-- REQUIRED ACTION --
Extract all lines that hold "exact" from the records below.

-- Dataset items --
◇ ◇ ◇ ◇ ◇ ◇ ◇

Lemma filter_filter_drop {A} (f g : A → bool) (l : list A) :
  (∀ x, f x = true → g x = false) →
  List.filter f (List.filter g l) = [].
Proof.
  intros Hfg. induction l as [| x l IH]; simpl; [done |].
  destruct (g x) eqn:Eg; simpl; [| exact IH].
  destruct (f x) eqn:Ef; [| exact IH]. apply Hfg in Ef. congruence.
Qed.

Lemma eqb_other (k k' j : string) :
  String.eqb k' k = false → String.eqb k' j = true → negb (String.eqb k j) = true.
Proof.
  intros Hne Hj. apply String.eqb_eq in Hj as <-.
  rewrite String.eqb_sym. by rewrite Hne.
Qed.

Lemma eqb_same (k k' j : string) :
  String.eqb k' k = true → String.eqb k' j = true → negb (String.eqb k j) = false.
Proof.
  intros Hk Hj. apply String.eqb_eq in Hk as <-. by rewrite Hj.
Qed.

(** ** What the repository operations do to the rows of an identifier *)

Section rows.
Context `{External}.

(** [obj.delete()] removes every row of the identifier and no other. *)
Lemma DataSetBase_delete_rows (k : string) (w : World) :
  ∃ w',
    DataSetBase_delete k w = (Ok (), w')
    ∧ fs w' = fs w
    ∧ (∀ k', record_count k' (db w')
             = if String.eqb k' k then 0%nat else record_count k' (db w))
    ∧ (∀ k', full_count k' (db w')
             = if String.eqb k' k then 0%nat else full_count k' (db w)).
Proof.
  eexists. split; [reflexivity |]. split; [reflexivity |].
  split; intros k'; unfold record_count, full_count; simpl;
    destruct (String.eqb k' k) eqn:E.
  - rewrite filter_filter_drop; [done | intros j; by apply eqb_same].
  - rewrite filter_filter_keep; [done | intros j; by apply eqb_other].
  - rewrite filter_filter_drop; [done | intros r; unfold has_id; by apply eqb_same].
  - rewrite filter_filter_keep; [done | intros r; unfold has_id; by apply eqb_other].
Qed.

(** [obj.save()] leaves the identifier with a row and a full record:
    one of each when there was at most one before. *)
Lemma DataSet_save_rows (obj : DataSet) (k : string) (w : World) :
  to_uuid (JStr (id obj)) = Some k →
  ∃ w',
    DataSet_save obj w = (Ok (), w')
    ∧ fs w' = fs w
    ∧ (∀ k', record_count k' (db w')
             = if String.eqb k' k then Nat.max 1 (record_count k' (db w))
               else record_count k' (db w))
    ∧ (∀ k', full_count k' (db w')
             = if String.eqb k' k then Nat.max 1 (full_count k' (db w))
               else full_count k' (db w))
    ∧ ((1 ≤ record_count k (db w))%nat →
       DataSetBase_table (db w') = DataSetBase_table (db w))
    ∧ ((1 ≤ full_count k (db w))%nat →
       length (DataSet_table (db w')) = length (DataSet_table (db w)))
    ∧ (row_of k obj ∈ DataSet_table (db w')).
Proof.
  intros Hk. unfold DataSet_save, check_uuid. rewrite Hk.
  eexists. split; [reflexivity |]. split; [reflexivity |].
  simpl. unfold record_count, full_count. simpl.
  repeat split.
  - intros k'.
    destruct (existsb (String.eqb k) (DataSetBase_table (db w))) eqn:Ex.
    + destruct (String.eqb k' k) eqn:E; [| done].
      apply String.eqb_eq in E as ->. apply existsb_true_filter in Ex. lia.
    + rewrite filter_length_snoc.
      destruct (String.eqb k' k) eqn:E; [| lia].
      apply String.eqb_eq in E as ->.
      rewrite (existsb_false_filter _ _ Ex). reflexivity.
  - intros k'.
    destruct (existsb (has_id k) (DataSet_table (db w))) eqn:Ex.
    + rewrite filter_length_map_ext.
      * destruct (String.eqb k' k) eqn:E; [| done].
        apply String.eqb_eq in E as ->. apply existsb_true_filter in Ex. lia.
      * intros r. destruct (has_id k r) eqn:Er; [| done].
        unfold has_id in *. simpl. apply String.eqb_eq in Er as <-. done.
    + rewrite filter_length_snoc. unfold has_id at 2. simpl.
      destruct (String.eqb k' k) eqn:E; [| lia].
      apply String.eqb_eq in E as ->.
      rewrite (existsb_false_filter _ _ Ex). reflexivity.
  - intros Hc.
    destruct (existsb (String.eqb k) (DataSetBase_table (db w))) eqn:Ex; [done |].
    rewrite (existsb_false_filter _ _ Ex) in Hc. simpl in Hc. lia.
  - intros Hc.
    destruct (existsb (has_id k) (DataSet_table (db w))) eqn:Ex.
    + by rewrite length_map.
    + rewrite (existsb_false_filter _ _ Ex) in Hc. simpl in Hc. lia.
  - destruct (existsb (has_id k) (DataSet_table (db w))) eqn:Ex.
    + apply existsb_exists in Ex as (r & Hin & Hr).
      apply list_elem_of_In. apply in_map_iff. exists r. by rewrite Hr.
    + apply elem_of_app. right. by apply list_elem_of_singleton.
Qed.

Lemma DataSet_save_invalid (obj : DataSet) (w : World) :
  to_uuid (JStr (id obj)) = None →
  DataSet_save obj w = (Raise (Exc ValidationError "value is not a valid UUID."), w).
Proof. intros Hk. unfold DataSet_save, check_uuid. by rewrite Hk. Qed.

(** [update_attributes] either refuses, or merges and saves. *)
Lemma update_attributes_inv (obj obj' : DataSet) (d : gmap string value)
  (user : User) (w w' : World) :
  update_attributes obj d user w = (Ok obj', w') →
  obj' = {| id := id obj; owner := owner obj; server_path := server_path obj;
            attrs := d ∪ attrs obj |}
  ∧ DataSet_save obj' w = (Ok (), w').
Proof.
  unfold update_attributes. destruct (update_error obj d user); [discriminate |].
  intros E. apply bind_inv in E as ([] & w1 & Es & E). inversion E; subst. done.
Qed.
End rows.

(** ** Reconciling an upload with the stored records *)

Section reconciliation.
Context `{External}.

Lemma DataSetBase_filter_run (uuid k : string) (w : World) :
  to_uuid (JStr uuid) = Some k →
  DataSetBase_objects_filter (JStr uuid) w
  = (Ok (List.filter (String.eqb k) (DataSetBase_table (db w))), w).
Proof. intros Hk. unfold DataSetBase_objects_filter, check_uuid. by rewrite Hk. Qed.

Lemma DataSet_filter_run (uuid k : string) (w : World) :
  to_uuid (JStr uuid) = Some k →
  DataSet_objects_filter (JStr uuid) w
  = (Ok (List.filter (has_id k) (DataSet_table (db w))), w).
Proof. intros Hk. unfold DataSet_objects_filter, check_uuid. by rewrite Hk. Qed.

◇ ◇ ◇ ◇ ◇ ◇ ◇

-- SOLVED PROBLEM --
  destruct (g x) eqn:Eg; simpl; [| exact IH].
  destruct (f x) eqn:Ef; [| exact IH]. apply Hfg in Ef. congruence.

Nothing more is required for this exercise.